Bookham Boosts Revenues in Q3
For the quarter, which ended April 2, Bookham reported losses of $130 million, or $3.80 per share, on revenues of $49.9 million, compared with losses of $41.1 million, $1.23 per share, on revenues of $45.8 million in the previous quarter.
For the third quarter a year ago, Bookham reported losses of $31.5 million, $1.31 per share, on revenues of $41 million.
Bookham's revenues exceeded analyst expectations of $47.5 million, as tallied by Reuters Research. The immense losses included a $98 million writeoff of goodwill associated with past acquisitions; without that and a $3.8 million restructuring charge, Bookham's losses landed closer to $28 million.
Goodwill writeoffs come when an acquisition's value drops. In this case, Bookham wrote off all $30.9 million in goodwill from the acquisitions of Ignis Optics and Onetta, and $67.2 million of a total $87.2 million in goodwill from the purchase of laser manufacturer New Focus, officials said. (See Bookham Buys Some More, Bookham Buys Onetta, and Bookham Gets a New Focus.)

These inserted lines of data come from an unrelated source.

(* ===== verification/Payload.v ===== *)
(** Typed payloads ([src/internal/services/governance/payload_decode.go]): the
    message type of each action class, and the collection rule of the warden.

    The protobuf decoder is a parameter: it takes the name of the message type
    and the bytes. *)
From S2P Require Import Prelude Errors Constants Envelope Doctrine.
From Stdlib Require Import String List Bool.
From stdpp Require Import base strings list.
Open Scope string_scope.

(** The switch of [DecodePayloadForAction]. *)
Definition payload_type (actionType : ActionType) : option string :=
  let act a := String.eqb actionType a in
  if act ActionTypeExecuteBash then Some "CommandRequested"
  else if act ActionTypeFileEdit then Some "FileEditRequested"
  else if act ActionTypeRestoreFile then Some "RestoreFileRequested"
  else if act ActionTypeShutdown then Some "ShutdownRequested"
  else if act ActionTypeFsList then Some "FsListRequested"
  else if act ActionTypeFsRead then Some "FsReadRequested"
  else if act ActionTypeFsGrep then Some "FsGrepRequested"
  else if act ActionTypePortCheck then Some "CheckPortRequested"
  else if act ActionTypeOllamaModelInventory then Some "OllamaModelInventoryRequested"
  else if act ActionTypeOllamaModelResidency then Some "OllamaModelResidencyRequested"
  else if act ActionTypeFetchLogs then Some "FetchLogsRequested"
  else if act ActionTypeFetchHistory then Some "FetchHistoryRequested"
  else if act ActionTypeFetchFileHistory then Some "FetchFileHistoryRequested"
  else if act ActionTypeEvalAnswer then Some "EvalAnswerRequested"
  else if act ActionTypeMcpCall then Some "McpCallRequested"
  else if act ActionTypeA2aCall then Some "A2ACallRequested"
  else if act ActionTypeMcpResourceRead then Some "McpResourceReadRequested"
  else if act ActionTypeMcpPromptGet then Some "McpPromptGetRequested"
  else if act ActionTypeFetchFileDiff then Some "FetchFileDiffRequested"
  else if act ActionTypeMcpResourceList then Some "McpResourceListRequested"
  else if act ActionTypeMcpPromptList then Some "McpPromptListRequested"
  else if act ActionTypeHeartbeat then Some "HeartbeatRequested"
  else if act ActionTypeCancel then Some "CommandCancelRequested"
  else if act ActionTypeDocumentUpdate then Some "DocumentUpdateRequested"
  else if act ActionTypeDocumentDelete then Some "DocumentDeleteRequested"
  else if act ActionTypeInference then Some "InferenceRequested"
  else if act ActionTypeProviderBoundaryObservation then Some "ProviderBoundaryObservationCommand"
  else if act ActionTypeModelProvenanceObservation then Some "ModelProvenanceObservationCommand"
  else if act ActionTypePlatformEnrollmentCreate || act ActionTypePlatformEnrollmentDecide
       || act ActionTypePlatformEnrollmentIssue || act ActionTypePlatformEnrollmentPersistPolicy
       || act ActionTypePlatformEnrollmentCreateSession || act ActionTypePlatformEnrollmentRevoke
  then Some "PlatformEnrollmentGovernancePayload"
  else None.

(** Every declared action class has a decoder. *)
Lemma payload_type_total a : mem a AllActionTypes = true -> payload_type a <> None.
Proof.
  intros H. apply mem_true, list_elem_of_In in H. revert a H. apply List.Forall_forall.
  repeat (constructor; [vm_compute; discriminate|]). constructor.
Qed.

Section decode.
(** [proto.Unmarshal] into a message of the named type. *)
Context (unmarshal : string -> string -> result Message).

Definition DecodePayloadForAction (actionType : ActionType) (payload : string) : result Message :=
  match payload_type actionType with
  | None => Err (Errorf "%w: %q" [Sentinel "ErrTxPayloadDecoderMissing"])
  | Some t => unmarshal t payload
  end.
End decode.

(** The collection a document message targets. *)
Definition document_collection (payload : Message) : option CollectionName :=
  match payload with
  | DocumentUpdateRequested c _ | DocumentDeleteRequested c _ => Some c
  | _ => None
  end.

Definition verifyDocumentCollection (payload : Message) : result unit :=
  match document_collection payload with
  | None => Ok tt
  | Some c => require (IsGovernedDocument c) (Errorf "%w: %q" [Sentinel "ErrTxDocumentCollectionNotGoverned"])
  end.

Lemma verifyDocumentCollection_Ok payload :
  verifyDocumentCollection payload = Ok tt <->
  forall c, document_collection payload = Some c -> IsGovernedDocument c = true.
Proof.
  unfold verifyDocumentCollection. destruct (document_collection payload) as [c|].
  - rewrite require_Ok. naive_solver.
  - naive_solver.
Qed.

The good news is that Bookham's transfer of manufacturing to Shenzhen, China, is "on track," CEO Giorgio Anania told analysts on a conference call Wednesday.
Shenzhen shipped $3.1 million of Bookham's revenues in the third quarter, and officials expect that figure to increase to $10 million to $12 million in the fourth quarter.
The transfer is key not only because of China's lower labor costs, but because the transition is kicking Bookham in the pocket book. While China ramps up, Bookham's U.K. facilities have to continue churning out parts. This leads to duplication of effort and makes the losses even worse (see Bookham Still Bleeding ).
Bookham expects losses to continue but says they will dwindle. Earnings before income tax, depreciation, and amortization (EBITDA) could be as low as $2 million to $7 million for the first quarter, which ends in October, officials said. That's compared with an EBITDA of $17.9 million for the third quarter, not including the goodwill charge.
The improvement also comes from better gross margins, thanks to a renegotiated contract with top customer Nortel Networks Ltd. (NYSE/Toronto: NT), announced in March. News of the contract, which included a Nortel pledge to buy $50 million worth of discontinued products during the next four quarters, nearly doubled Bookham's stock in a day (see Bookham Soars on Nortel News).
Bookham is also loosening its dependence on Nortel, whose components group Bookham acquired in 2002 (see Bookham Buys Nortel's Components Biz and Nortel to Bookham: Timberrr!).
Cisco Systems Inc. (Nasdaq: CSCO) represented more than 10 percent of revenues for the first time. And while Nortel still represented 39 percent of revenues, that's down slightly from 44 percent in the prior quarter, while the absolute revenues from Nortel stayed roughly flat: $19 million in the third quarter versus $20 million in the previous quarter.
On a conference call with analysts, CEO Anania noted, as he did last quarter, that Bookham has had trouble shipping all its orders, due to the China transition. This does mean Bookham is getting business but isn't cause for cheer, Anania said: "Some people think it's a good problem to have, but our customers don't think so."
One possible glitch is that the Paignton, U.K., facility will have to stay open "six months longer than expected," a side effect of that $50 million in discontinued products being bought by Nortel. That means the cost savings of the China move will be delayed, but the Nortel business "will more than offset the added retained manufacturing costs," Anania said.
In fact, officials on the conference call revealed that the Nortel contract included another $50 million commitment, this time for newer products to be purchased during the next year.